Dataset extract:

(** C9, amended.  When cell 5 is done, [j9irw4b3q_flc.fits] is gone
    from the working directory and is not in the input list, which
    holds exactly the entries of the working directory that [*flc.fits]
    matches (hidden ones apart); every call of the alignment and of the
    combination routine, in every run, passes this list.  The list is
    that of the three exposures [j9irw3fwq], [j9irw4b1q], [j9irw5kaq]
    when the download delivered the four exposures, and the working
    directory held no other entry that [*flc.fits] matches and no
    directory of one of the four names. *)
Theorem inputs_three_exposures E fs0 w5 l :
  cell5 E (init fs0) = (w5, Ok l) →
  inputs E fs0 = l ∧
  fs w5 !! [dropped_flc] = None ∧
  (dropped_flc ∉ l) ∧
  (∀ f, f ∈ l ↔
        is_Some (fs w5 !! [f]) ∧ fnmatch "*flc.fits" f ∧ ¬ ishidden f) ∧
  Forall (λ ev, is_call alignment ev ∨ is_call combination ev →
                event_args ev = [VStrs l])
         (run_log E fs0) ∧
  (basename <$> glob (dir_rank E) (fs (after_download E fs0)) download_pattern
     ⊆ dropped_flc :: three_flcs →
   dropped_flc :: three_flcs
     ⊆ basename <$> glob (dir_rank E) (fs (after_download E fs0))
                      download_pattern →
   path_str <$> glob (dir_rank E) (fs (after_download E fs0)) ["*flc.fits"]
     ⊆ dropped_flc :: three_flcs →
   Forall (λ f, fs (after_download E fs0) !! [f] ≠ Some Dir)
          (dropped_flc :: three_flcs) →
   l ≡ₚ three_flcs).
Proof.
  intros H5.
  pose proof (inputs_of_run _ _ _ _ H5) as Hin.
  destruct (cell5_Ok _ _ _ _ H5) as (wr & found & Hr & Hs).
  set (w1 := after_download E fs0) in *.
  apply relocate_fs in Hr as (-> & Hlen & fs1 & Hcopy & Hrm).
  apply select_inputs_Ok in Hs as (_ & Hfs5 & Hl & _).
  assert (Hgone : fs w5 !! [dropped_flc] = None).
  { rewrite Hfs5. apply lookup_delete_eq. }
  assert (Hmemb : ∀ f, f ∈ l ↔
            is_Some (fs w5 !! [f]) ∧ fnmatch "*flc.fits" f ∧ ¬ ishidden f).
  { intros f. rewrite Hl. apply glob_cwd_elem. }
  assert (Hnot : dropped_flc ∉ l).
  { rewrite Hmemb, Hgone. by intros [[? ?] _]. }
  split_and!; [done..| |].
  { rewrite <-Hin. apply routines_get_inputs. }
  intros Hsub Hsup Hcwd Hflat.
  assert (Hlook : ∀ n, (∃ s, n = s +:+ "flc.fits") →
            fs w5 !! [n] = if decide (n = dropped_flc) then None
                           else fs1 !! [n]).
  { intros n Hn. rewrite Hfs5. destruct (decide (n = dropped_flc)) as [->|].
    - by rewrite lookup_delete_eq.
    - rewrite lookup_delete_ne by congruence. rewrite Hrm.
      apply flc_name_not_download in Hn. rewrite below_download_cons.
      by rewrite bool_decide_false. }
  assert (Hmem : ∀ n, n ∈ l ↔ n ∈ three_flcs).
  { intros n. rewrite Hmemb. split.
    - intros (Hsome & Hm%Is_true_true%fnmatch_flc & Hh).
      rewrite (Hlook n Hm) in Hsome.
      destruct (decide (n = dropped_flc)) as [->|Hne];
        [by destruct Hsome|].
      assert (n ∈ dropped_flc :: three_flcs) as Hfour.
      { destruct (decide (Exists (λ q, basename q = n)
                            (glob (dir_rank E) (fs w1) download_pattern)))
          as [Hex|Hno].
        - apply Exists_exists in Hex as (q & Hq & <-).
          apply Hsub. by apply list_elem_of_fmap_2.
        - apply Hcwd, glob_cwd_elem. split_and!; [|by apply Is_true_true,
            fnmatch_flc|done].
          rewrite <-(copy_all_other _ _ _ [n] Hcopy); [done|].
          intros q Hq. split; [|done]. intros Heq. destruct Hno.
          apply Exists_exists. exists q. split; [done|]. congruence. }
      apply elem_of_cons in Hfour as [?|?]; done.
    - intros Hn.
      assert (n ∈ dropped_flc :: three_flcs) as Hfour by (by right).
      pose proof (Hsup _ Hfour) as (q & -> & Hq)%list_elem_of_fmap.
      rewrite Forall_forall in Hflat.
      destruct (copy_all_placed _ _ _ q Hcopy Hlen Hq (Hflat _ Hfour))
        as (q' & c & _ & _ & _ & Hc).
      assert (Forall (λ n, fnmatch "*flc.fits" n ∧ ¬ ishidden n ∧
                           n ≠ dropped_flc) three_flcs) as Hthree.
      { repeat constructor; try done; by vm_compute. }
      rewrite Forall_forall in Hthree.
      destruct (Hthree _ Hn) as (Hm & Hh & Hne). split_and!; [|done..].
      rewrite Hlook by (by apply fnmatch_flc, Is_true_true).
      rewrite decide_False by done. by rewrite Hc. }
  apply NoDup_Permutation; [rewrite Hl; apply glob_cwd_NoDup| |done].
  by apply (bool_decide_unpack _); vm_compute.
Qed.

Work to complete: In full and without changes, give the data above once more.

Result of this exercise:
(** C9, amended.  When cell 5 is done, [j9irw4b3q_flc.fits] is gone
    from the working directory and is not in the input list, which
    holds exactly the entries of the working directory that [*flc.fits]
    matches (hidden ones apart); every call of the alignment and of the
    combination routine, in every run, passes this list.  The list is
    that of the three exposures [j9irw3fwq], [j9irw4b1q], [j9irw5kaq]
    when the download delivered the four exposures, and the working
    directory held no other entry that [*flc.fits] matches and no
    directory of one of the four names. *)
Theorem inputs_three_exposures E fs0 w5 l :
  cell5 E (init fs0) = (w5, Ok l) →
  inputs E fs0 = l ∧
  fs w5 !! [dropped_flc] = None ∧
  (dropped_flc ∉ l) ∧
  (∀ f, f ∈ l ↔
        is_Some (fs w5 !! [f]) ∧ fnmatch "*flc.fits" f ∧ ¬ ishidden f) ∧
  Forall (λ ev, is_call alignment ev ∨ is_call combination ev →
                event_args ev = [VStrs l])
         (run_log E fs0) ∧
  (basename <$> glob (dir_rank E) (fs (after_download E fs0)) download_pattern
     ⊆ dropped_flc :: three_flcs →
   dropped_flc :: three_flcs
     ⊆ basename <$> glob (dir_rank E) (fs (after_download E fs0))
                      download_pattern →
   path_str <$> glob (dir_rank E) (fs (after_download E fs0)) ["*flc.fits"]
     ⊆ dropped_flc :: three_flcs →
   Forall (λ f, fs (after_download E fs0) !! [f] ≠ Some Dir)
          (dropped_flc :: three_flcs) →
   l ≡ₚ three_flcs).
Proof.
  intros H5.
  pose proof (inputs_of_run _ _ _ _ H5) as Hin.
  destruct (cell5_Ok _ _ _ _ H5) as (wr & found & Hr & Hs).
  set (w1 := after_download E fs0) in *.
  apply relocate_fs in Hr as (-> & Hlen & fs1 & Hcopy & Hrm).
  apply select_inputs_Ok in Hs as (_ & Hfs5 & Hl & _).
  assert (Hgone : fs w5 !! [dropped_flc] = None).
  { rewrite Hfs5. apply lookup_delete_eq. }
  assert (Hmemb : ∀ f, f ∈ l ↔
            is_Some (fs w5 !! [f]) ∧ fnmatch "*flc.fits" f ∧ ¬ ishidden f).
  { intros f. rewrite Hl. apply glob_cwd_elem. }
  assert (Hnot : dropped_flc ∉ l).
  { rewrite Hmemb, Hgone. by intros [[? ?] _]. }
  split_and!; [done..| |].
  { rewrite <-Hin. apply routines_get_inputs. }
  intros Hsub Hsup Hcwd Hflat.
  assert (Hlook : ∀ n, (∃ s, n = s +:+ "flc.fits") →
            fs w5 !! [n] = if decide (n = dropped_flc) then None
                           else fs1 !! [n]).
  { intros n Hn. rewrite Hfs5. destruct (decide (n = dropped_flc)) as [->|].
    - by rewrite lookup_delete_eq.
    - rewrite lookup_delete_ne by congruence. rewrite Hrm.
      apply flc_name_not_download in Hn. rewrite below_download_cons.
      by rewrite bool_decide_false. }
  assert (Hmem : ∀ n, n ∈ l ↔ n ∈ three_flcs).
  { intros n. rewrite Hmemb. split.
    - intros (Hsome & Hm%Is_true_true%fnmatch_flc & Hh).
      rewrite (Hlook n Hm) in Hsome.
      destruct (decide (n = dropped_flc)) as [->|Hne];
        [by destruct Hsome|].
      assert (n ∈ dropped_flc :: three_flcs) as Hfour.
      { destruct (decide (Exists (λ q, basename q = n)
                            (glob (dir_rank E) (fs w1) download_pattern)))
          as [Hex|Hno].
        - apply Exists_exists in Hex as (q & Hq & <-).
          apply Hsub. by apply list_elem_of_fmap_2.
        - apply Hcwd, glob_cwd_elem. split_and!; [|by apply Is_true_true,
            fnmatch_flc|done].
          rewrite <-(copy_all_other _ _ _ [n] Hcopy); [done|].
          intros q Hq. split; [|done]. intros Heq. destruct Hno.
          apply Exists_exists. exists q. split; [done|]. congruence. }
      apply elem_of_cons in Hfour as [?|?]; done.
    - intros Hn.
      assert (n ∈ dropped_flc :: three_flcs) as Hfour by (by right).
      pose proof (Hsup _ Hfour) as (q & -> & Hq)%list_elem_of_fmap.
      rewrite Forall_forall in Hflat.
      destruct (copy_all_placed _ _ _ q Hcopy Hlen Hq (Hflat _ Hfour))
        as (q' & c & _ & _ & _ & Hc).
      assert (Forall (λ n, fnmatch "*flc.fits" n ∧ ¬ ishidden n ∧
                           n ≠ dropped_flc) three_flcs) as Hthree.
      { repeat constructor; try done; by vm_compute. }
      rewrite Forall_forall in Hthree.
      destruct (Hthree _ Hn) as (Hm & Hh & Hne). split_and!; [|done..].
      rewrite Hlook by (by apply fnmatch_flc, Is_true_true).
      rewrite decide_False by done. by rewrite Hc. }
  apply NoDup_Permutation; [rewrite Hl; apply glob_cwd_NoDup| |done].
  by apply (bool_decide_unpack _); vm_compute.
Qed.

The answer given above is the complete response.